══ INPUT DATA

(** A run of [parse_output] that returns either wrote nothing or made its
    three fills, one after the other, on the first three elements. *)
Lemma parse_output_inv self E h outputs output_lengths h' outputs' :
  parse_output self E h outputs output_lengths = Ok (h', outputs') ->
  outputs' = outputs
  /\ ((mask_padding self = false \/ output_lengths = None) /\ h' = h
      \/ exists mask gate_mask l0 l1 l2 h1 h2,
           mask_padding self = true
           /\ nth_error outputs 0 = Some l0
           /\ nth_error outputs 1 = Some l1
           /\ nth_error outputs 2 = Some l2
           /\ masked_fill_ h l0 mask 0 = Ok h1
           /\ masked_fill_ h1 l1 mask 0 = Ok h2
           /\ masked_fill_ h2 l2 gate_mask 1e3 = Ok h').
Proof.
  intros Hrun. unfold parse_output in Hrun.
  destruct (mask_padding self) eqn:Hflag.
  2:{ injection Hrun as <- <-. split; [reflexivity|]. left. auto. }
  destruct output_lengths as [lengths|].
  2:{ injection Hrun as <- <-. split; [reflexivity|]. left. auto. }
  destruct (get_mask_from_lengths E lengths true) as [m|]; [|discriminate].
  cbn [bind] in Hrun.
  destruct (size (Torch.logical_not m) 0) as [s0|]; [|discriminate].
  cbn [bind] in Hrun.
  destruct (size (Torch.logical_not m) 1) as [s1|]; [|discriminate].
  cbn [bind] in Hrun.
  destruct (Torch.expand _ _ _) as [e|]; [|discriminate].
  cbn [bind] in Hrun.
  destruct (Torch.permute _ _ _) as [mask|]; [|discriminate].
  cbn [bind] in Hrun. unfold getitem in Hrun.
  destruct (nth_error outputs 0) as [l0|]; [|discriminate].
  cbn [bind] in Hrun.
  destruct (masked_fill_ h l0 mask 0) as [h1|] eqn:E1; [|discriminate].
  cbn [bind] in Hrun.
  destruct (nth_error outputs 1) as [l1|]; [|discriminate].
  cbn [bind] in Hrun.
  destruct (masked_fill_ h1 l1 mask 0) as [h2|] eqn:E2; [|discriminate].
  cbn [bind] in Hrun.
  destruct (size mask 2) as [s2|]; [|discriminate].
  cbn [bind] in Hrun.
  destruct (Torch.arange _ _) as [slice|]; [|discriminate].
  cbn [bind] in Hrun.
  destruct (nth_error outputs 2) as [l2|]; [|discriminate].
  cbn [bind] in Hrun.
  destruct (Torch.getitem_slice_int_index _ _ _ _) as [gm|]; [|discriminate].
  cbn [bind] in Hrun.
  destruct (masked_fill_ h2 l2 gm 1e3) as [h3|] eqn:E3; [|discriminate].
  cbn [bind] in Hrun. injection Hrun as <- <-.
  split; [reflexivity|]. right.
  exists mask, gm, l0, l1, l2, h1, h2. auto 10.
Qed.

Lemma length_write (h : heap) l t : length (write h l t) = length h.
Proof.
  revert l. induction h as [|x h IH]; intros [|l]; simpl; auto.
Qed.

(** The shape and the number of elements of a tensor object. *)
Definition extent (o : option (tensor float)) : option (list nat * nat) :=
  option_map (fun x => (shape x, length (data x))) o.

Lemma masked_fill_extent (x : tensor float) mask v x' :
  Torch.masked_fill x mask v = Ok x' ->
  shape x' = shape x /\ length (data x') = length (data x).
Proof.
  unfold Torch.masked_fill.
  destruct (Torch.broadcastable_to _ _); [|discriminate].
  intros [= <-]. split; [reflexivity|].
  unfold mapi. simpl. apply length_mapi_from.
Qed.

Lemma masked_fill__extent h l mask v h' :
  masked_fill_ h l mask v = Ok h' ->
  length h' = length h
  /\ forall l', extent (read h' l') = extent (read h l').
Proof.
  unfold masked_fill_. destruct (read h l) as [x|] eqn:Hx; [|discriminate].
  destruct (Torch.masked_fill x mask v) as [x'|] eqn:Hf; [|discriminate].
  cbn [bind]. intros [= <-]. split; [apply length_write|].
  intros l'. destruct (Nat.eq_dec l' l) as [->|Hne].
  - rewrite (read_write_same h l x' x Hx), Hx. simpl.
    destruct (masked_fill_extent _ _ _ _ Hf) as [-> ->]. reflexivity.
  - now rewrite read_write_other.
Qed.

End Inversion.

Import Inversion.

════

■ **WORK INSTRUCTION**
Reproduce verbatim only the lines from the one holding "destruct (masked_fill_ h2" through the end of the records.

■ **ANSWER SECTION**
  destruct (masked_fill_ h2 l2 gm 1e3) as [h3|] eqn:E3; [|discriminate].
  cbn [bind] in Hrun. injection Hrun as <- <-.
  split; [reflexivity|]. right.
  exists mask, gm, l0, l1, l2, h1, h2. auto 10.
Qed.

Lemma length_write (h : heap) l t : length (write h l t) = length h.
Proof.
  revert l. induction h as [|x h IH]; intros [|l]; simpl; auto.
Qed.

(** The shape and the number of elements of a tensor object. *)
Definition extent (o : option (tensor float)) : option (list nat * nat) :=
  option_map (fun x => (shape x, length (data x))) o.

Lemma masked_fill_extent (x : tensor float) mask v x' :
  Torch.masked_fill x mask v = Ok x' ->
  shape x' = shape x /\ length (data x') = length (data x).
Proof.
  unfold Torch.masked_fill.
  destruct (Torch.broadcastable_to _ _); [|discriminate].
  intros [= <-]. split; [reflexivity|].
  unfold mapi. simpl. apply length_mapi_from.
Qed.

Lemma masked_fill__extent h l mask v h' :
  masked_fill_ h l mask v = Ok h' ->
  length h' = length h
  /\ forall l', extent (read h' l') = extent (read h l').
Proof.
  unfold masked_fill_. destruct (read h l) as [x|] eqn:Hx; [|discriminate].
  destruct (Torch.masked_fill x mask v) as [x'|] eqn:Hf; [|discriminate].
  cbn [bind]. intros [= <-]. split; [apply length_write|].
  intros l'. destruct (Nat.eq_dec l' l) as [->|Hne].
  - rewrite (read_write_same h l x' x Hx), Hx. simpl.
    destruct (masked_fill_extent _ _ _ _ Hf) as [-> ->]. reflexivity.
  - now rewrite read_write_other.
Qed.

End Inversion.

Import Inversion.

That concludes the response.